== Task goal ==
Find the lines in the records below that contain "available", and report each of them.

START Data to process

(** [v.k1.k2...] *)
Fixpoint access_path (v : value) (path : list string) : option value :=
  match path with
  | [] => Some v
  | key :: rest =>
      match access v key with
      | Some w => access_path w rest
      | None => None
      end
  end.

End Json.

Import Json.

(** ** The tiered profile repository *)

Module Service.

(** *** Building profiles *)

Definition num_lit (n : Z) (d : positive) : value := VNum (dec n d).
Definition int_lit (n : Z) : value := VNum (of_Z n).

Definition day (available : bool) (timeSlots : list value) : value :=
  VObj [("available"%string, VBool available); ("timeSlots"%string, VArr timeSlots)].

Definition getDefaultSchedule : value :=
  let weekend := [VStr "06:00-12:00"; VStr "14:00-18:00"] in
  VObj [("monday"%string, day false []);
        ("tuesday"%string, day false []);
        ("wednesday"%string, day false []);
        ("thursday"%string, day false []);
        ("friday"%string, day false []);
        ("saturday"%string, day true weekend);
        ("sunday"%string, day true weekend)].

(** [buildCompleteProfile(userId, userData)]; [createdAt] and [updatedAt]
    are the two readings of [new Date().toISOString()]. *)
Definition buildCompleteProfile (userId : string) (userData : props)
    (createdAt updatedAt : string) : value :=
  let ud := prop userData in
  VObj [
    ("id"%string, VStr userId);
    ("createdAt"%string, VStr createdAt);
    ("updatedAt"%string, VStr updatedAt);
    ("personal"%string, VObj [
       ("name"%string, js_or (ud "name") (VStr ""));
       ("email"%string, js_or (ud "email") (VStr ""));
       ("location"%string, js_or (ud "location") (VStr ""));
       ("timezone"%string, js_or (ud "timezone") (VStr "Europe/Paris"))]);
    ("surfLevel"%string, VObj [
       ("overall"%string, js_or (js_or (ud "surfLevel") (ud "level")) (int_lit 1));
       ("progression"%string, VObj [
          ("paddling"%string, js_or (ud "paddling") (int_lit 1));
          ("takeoff"%string, js_or (ud "takeoff") (int_lit 1));
          ("turning"%string, js_or (ud "turning") (int_lit 1));
          ("tubeRiding"%string, js_or (ud "tubeRiding") (int_lit 1))]);
       ("experience"%string, VObj [
          ("yearsActive"%string, js_or (ud "yearsActive") (int_lit 0));
          ("sessionsCount"%string, int_lit 0);
          ("lastSession"%string, VNull)])]);
    ("equipment"%string, VObj [
       ("boards"%string, js_or (ud "boards") (VArr []));
       ("suits"%string, js_or (ud "suits") (VArr []));
       ("accessories"%string, js_or (ud "accessories") (VArr []))]);
    ("preferences"%string, VObj [
       ("waveSize"%string, VObj [
          ("min"%string, js_or (js_or (ud "minWaveSize") (ud "wave_min")) (num_lit 3 10));
          ("max"%string, js_or (js_or (ud "maxWaveSize") (ud "wave_max")) (int_lit 2));
          ("optimal"%string,
             js_or (js_or (ud "optimalWaveSize") (ud "optimal_wave_size")) (num_lit 12 10))]);
       ("windTolerance"%string, VObj [
          ("onshore"%string, js_or (ud "onshoreWind") (int_lit 15));
          ("offshore"%string, js_or (ud "offshoreWind") (int_lit 25));
          ("sideshore"%string, js_or (ud "sideshoreWind") (int_lit 20))]);
       ("crowdTolerance"%string, js_or (ud "crowdTolerance") (VStr "medium"));
       ("waterTemp"%string, VObj [
          ("min"%string, js_or (ud "minWaterTemp") (int_lit 12))])]);
    ("spots"%string, VObj [
       ("favorites"%string, js_or (ud "favoriteSpots") (VArr []));
       ("history"%string, VArr []);
       ("blacklist"%string, js_or (ud "blacklistedSpots") (VArr []))]);
    ("availability"%string, VObj [
       ("schedule"%string, js_or (ud "schedule") getDefaultSchedule);
       ("travelDistance"%string, js_or (ud "maxTravelDistance") (int_lit 30));
       ("notificationPrefs"%string, VObj [
          ("advance"%string, js_or (ud "notificationAdvance") (int_lit 24));
          ("types"%string,
             js_or (ud "notificationTypes") (VArr [VStr "optimal"; VStr "alternative"]))])]);
    ("goals"%string, VObj [
       ("current"%string, js_or (ud "currentGoals") (VArr []));
       ("achievements"%string, VArr []);
       ("progressTracking"%string, VObj [
          ("sessionsThisMonth"%string, int_lit 0);
          ("progressionPoints"%string, int_lit 0);
          ("challengesCompleted"%string, VArr [])])])
  ].

(** [getDefaultProfile(userId)] *)
Definition getDefaultProfile (userId : string) (createdAt updatedAt : string) : value :=
  buildCompleteProfile userId
    [("name"%string, VStr "SurfAI User");
     ("email"%string, VStr "");
     ("location"%string, VStr "Biarritz, France");
     ("surfLevel"%string, int_lit 3);
     ("minWaveSize"%string, num_lit 8 10);
     ("maxWaveSize"%string, num_lit 25 10);
     ("optimalWaveSize"%string, num_lit 12 10)]
    createdAt updatedAt.

(** The sections of a complete profile. *)
Definition sections : list string :=
  ["id"; "createdAt"; "updatedAt"; "personal"; "surfLevel"; "equipment";
   "preferences"; "spots"; "availability"; "goals"]%string.

(** A complete profile: an object, hence not [null], with every section. *)
Definition complete (profile : value) : bool :=
  match profile with
  | VObj o => forallb (fun key => match getp o key with Some _ => true | None => false end) sections
  | _ => false
  end.

(** *** State, errors and the operation monad *)

Record Error := { message : string }.

Inductive outcome (A : Type) : Type :=
  | Returns (a : A)
  | Throws (e : Error).
Arguments Returns {A} a.
Arguments Throws {A} e.

Record CacheEntry := { data : value; timestamp : Z }.

(** A call made to the Supabase client. *)
Inductive DurableCall : Type :=
  | SelectProfile (userId : string)
  | SelectExtended (userId : string)
  | UpsertProfile (userId : string)
  | UpsertExtended (userId : string) (profile : value).

Definition is_upsert (c : DurableCall) : bool :=
  match c with
  | UpsertProfile _ | UpsertExtended _ _ => true
  | SelectProfile _ | SelectExtended _ => false
  end.

(** The service object: [supabase] tells whether a client is configured,
    [users] is [memoryDB.users], [calls] logs the client calls, oldest
    first. *)
Record State := {
  supabase : bool;
  profilesCache : gmap string CacheEntry;
  users : gmap string value;
  calls : list DurableCall
}.

(** [this.cacheTimeout], 5 minutes in milliseconds. *)
Definition cacheTimeout : Z := 5 * 60 * 1000.

(** Operations thread the state and may throw; what was written before a
    throw stays written. *)
Definition M (A : Type) : Type := State -> outcome A * State.

Definition ret {A} (a : A) : M A := fun st => (Returns a, st).

Definition throw {A} (e : Error) : M A := fun st => (Throws e, st).

Definition bind {A B} (m : M A) (k : A -> M B) : M B :=
  fun st =>
    match m st with
    | (Returns a, st') => k a st'
    | (Throws e, st') => (Throws e, st')
    end.

(** [try { body } catch (error) { handler }] *)
Definition try_catch {A} (body : M A) (handler : Error -> M A) : M A :=
  fun st =>
    match body st with
    | (Returns a, st') => (Returns a, st')
    | (Throws e, st') => handler e st'
    end.

Definition gets {A} (f : State -> A) : M A := fun st => (Returns (f st), st).

Definition modify (f : State -> State) : M unit := fun st => (Returns tt, f st).

(** Lifting of a computation that only returns or throws. *)
Definition lift {A} (o : outcome A) : M A := fun st => (o, st).

Notation "'let*' x ':=' m 'in' k" := (bind m (fun x => k))
  (at level 10, x name, m at level 100, k at level 200).
Notation "'let*' '_' ':=' m 'in' k" := (bind m (fun _ => k))
  (at level 10, m at level 100, k at level 200).

(** [this.profilesCache.set(userId, {data: profile, timestamp: now})] *)
Definition cache_set (userId : string) (profile : value) (now : Z) : M unit :=
  modify (fun st =>
    {| supabase := supabase st;
       profilesCache := <[userId := {| data := profile; timestamp := now |}]> (profilesCache st);
       users := users st;
       calls := calls st |}).

(** [this.memoryDB.users.set(userId, profile)] *)
Definition users_set (userId : string) (profile : value) : M unit :=
  modify (fun st =>
    {| supabase := supabase st;
       profilesCache := profilesCache st;
       users := <[userId := profile]> (users st);
       calls := calls st |}).

(** A query is sent to the Supabase client. *)
Definition call (c : DurableCall) : M unit :=
  modify (fun st =>
    {| supabase := supabase st;
       profilesCache := profilesCache st;
       users := users st;
       calls := calls st ++ [c] |}).

(** *** Reads of nested fields *)

Definition nullish_name (v : value) : string :=
  match v with VNull => "null" | _ => "undefined" end.
Lemma delete_removes_one (table : Listing.Table) (pk : nat) (t : Transaction) :
  NoDup (map fst table) -> In (pk, t) table ->
  List.length table
  = S (List.length (filter (fun r => negb (Nat.eqb (fst r) pk)) table)).
Proof.
  induction table as [|[k r] table IH]; intros N I; [contradiction|].
  cbn [map fst] in N. inversion N as [|k' l Nk Nl]; subst.
  cbn [filter fst]. destruct (Nat.eqb k pk) eqn:E.
  - apply Nat.eqb_eq in E. subst k. cbn [negb List.length]. f_equal.
    f_equal. symmetry. apply forallb_filter_id. apply forallb_forall.
    intros [k' r'] I'. cbn [fst]. apply negb_true_iff. apply Nat.eqb_neq.
    intros ->. apply Nk. change pk with (fst (pk, r')). now apply in_map.
  - cbn [negb List.length]. f_equal. apply IH; [exact Nl|].
    destruct I as [Eq|I]; [|exact I].
    injection Eq as -> _. rewrite Nat.eqb_refl in E. discriminate.
Qed.

(** With unique primary keys, [transaction_delete] answers 404 and deletes
    nothing unless the key names a row of the requesting user; when it
    does, that row alone goes: every other row, and so every row of every
    other user, stays as it was.  [transaction_detail] shows a row only to
    its owner. *)
Theorem delete_and_detail_respect_ownership
        (table : Listing.Table) (u pk : nat) :
  NoDup (map fst table) ->
  (forall t, Listing.transaction_detail table u pk = Some t ->
     In (pk, t) table /\ user t = u)
  /\ (Listing.transaction_delete table u pk = None <->
      forall t, In (pk, t) table -> user t <> u)
  /\ (forall table', Listing.transaction_delete table u pk = Some table' ->
        (forall r, In r table' <-> In r table /\ fst r <> pk)
        /\ (forall r, In r table -> user (snd r) <> u -> In r table')
        /\ List.length table = S (List.length table')).
Proof.
  intro N. split; [|split].
  - intros t H. now apply get_object_or_404_some.
  - unfold Listing.transaction_delete.
    destruct (Listing.get_object_or_404 table pk u) as [t|] eqn:G.
    + split; [discriminate|]. intro H. exfalso.
      apply get_object_or_404_some in G as [I U]. exact (H t I U).
    + split; [|reflexivity]. intros _. now apply get_object_or_404_none.
  - intros table' H. unfold Listing.transaction_delete in H.
    destruct (Listing.get_object_or_404 table pk u) as [t|] eqn:G;
      [|discriminate].
    injection H as <-. apply get_object_or_404_some in G as [I U].
    assert (M : forall r, In r (filter (fun r => negb (Nat.eqb (fst r) pk)) table)
                          <-> In r table /\ fst r <> pk).
    { intro r. rewrite filter_In, negb_true_iff, Nat.eqb_neq. tauto. }
    split; [exact M|split].
    + intros [k r] Ir Ur. apply M. split; [exact Ir|]. cbn [fst snd] in *.
      intros ->. apply Ur. rewrite <- U.
      now rewrite (key_determines_row table pk t r N I Ir).
    + exact (delete_removes_one table pk t N I).
Qed.

Definition two_users_table : Listing.Table :=
  [(1%nat, food 2000 false 10);
   (2%nat, mkTransaction 2 (Some 3%nat) expense 700 false "USD" None
                         (mkDate 2026 1 3) "Other user")].

Lemma delete_and_detail_respect_ownership_witness :
  Listing.transaction_delete two_users_table 1 2 = None
  /\ Listing.transaction_delete two_users_table 2 1 = None.
Proof.
  split.
  - apply (delete_and_detail_respect_ownership two_users_table 1 2).
    + repeat constructor; simpl; intuition discriminate.
    + intros t [E|[E|[]]]; try discriminate E; injection E as <-;
        simpl; discriminate.
  - apply (delete_and_detail_respect_ownership two_users_table 2 1).
    + repeat constructor; simpl; intuition discriminate.
    + intros t [E|[E|[]]]; try discriminate E; injection E as <-;
        simpl; discriminate.
Defined.
Definition sanitizeName {U : Unicode} (input : gostring) : gostring :=
  let input := strings.TrimSpace (strings.ToLower input) in
  if input is [] then input
  else
    let out := replace_invalid <$> input in
    let s := strings.Trim out (str "-") in
    if s is [] then str "app"
    else if negb (validNameRe_MatchString s)
    then
      let s := strings.Trim
                 (strings.Join (strings.FieldsFunc s is_dash) (str "-"))
                 (str "-") in
      if s is [] then str "app" else s
    else s.

(** *** Variables and files *)

Section with_collaborators.
Context {U : Unicode} {R : MapRange} {F : Framework} {FS : FileSystem}.

(** The body of the loop of [convertContainerVariables] for one entry. *)
Definition convertContainerVariable (key value : gostring)
    (sf : gostring → result gostring) : result gostring :=
  match SubstituteString value sf with
  | Err e => Err (key ++ str ": " ++ e)
  | Ok out => Ok out
  end.

Fixpoint convertContainerVariables_loop (entries : list (gostring * gostring))
    (sf : gostring → result gostring) (outMap : gmap gostring gostring)
  : result (gmap gostring gostring) :=
  match entries with
  | [] => Ok outMap
  | (key, value) :: rest =>
      out ← convertContainerVariable key value sf;
      convertContainerVariables_loop rest sf (<[key := out]> outMap)
  end.

Definition convertContainerVariables (input : gmap gostring gostring)
    (sf : gostring → result gostring) : result (gmap gostring gostring) :=
  convertContainerVariables_loop (range input) sf ∅.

END Data to process

== Answer for this exercise ==
Definition day (available : bool) (timeSlots : list value) : value :=
  VObj [("available"%string, VBool available); ("timeSlots"%string, VArr timeSlots)].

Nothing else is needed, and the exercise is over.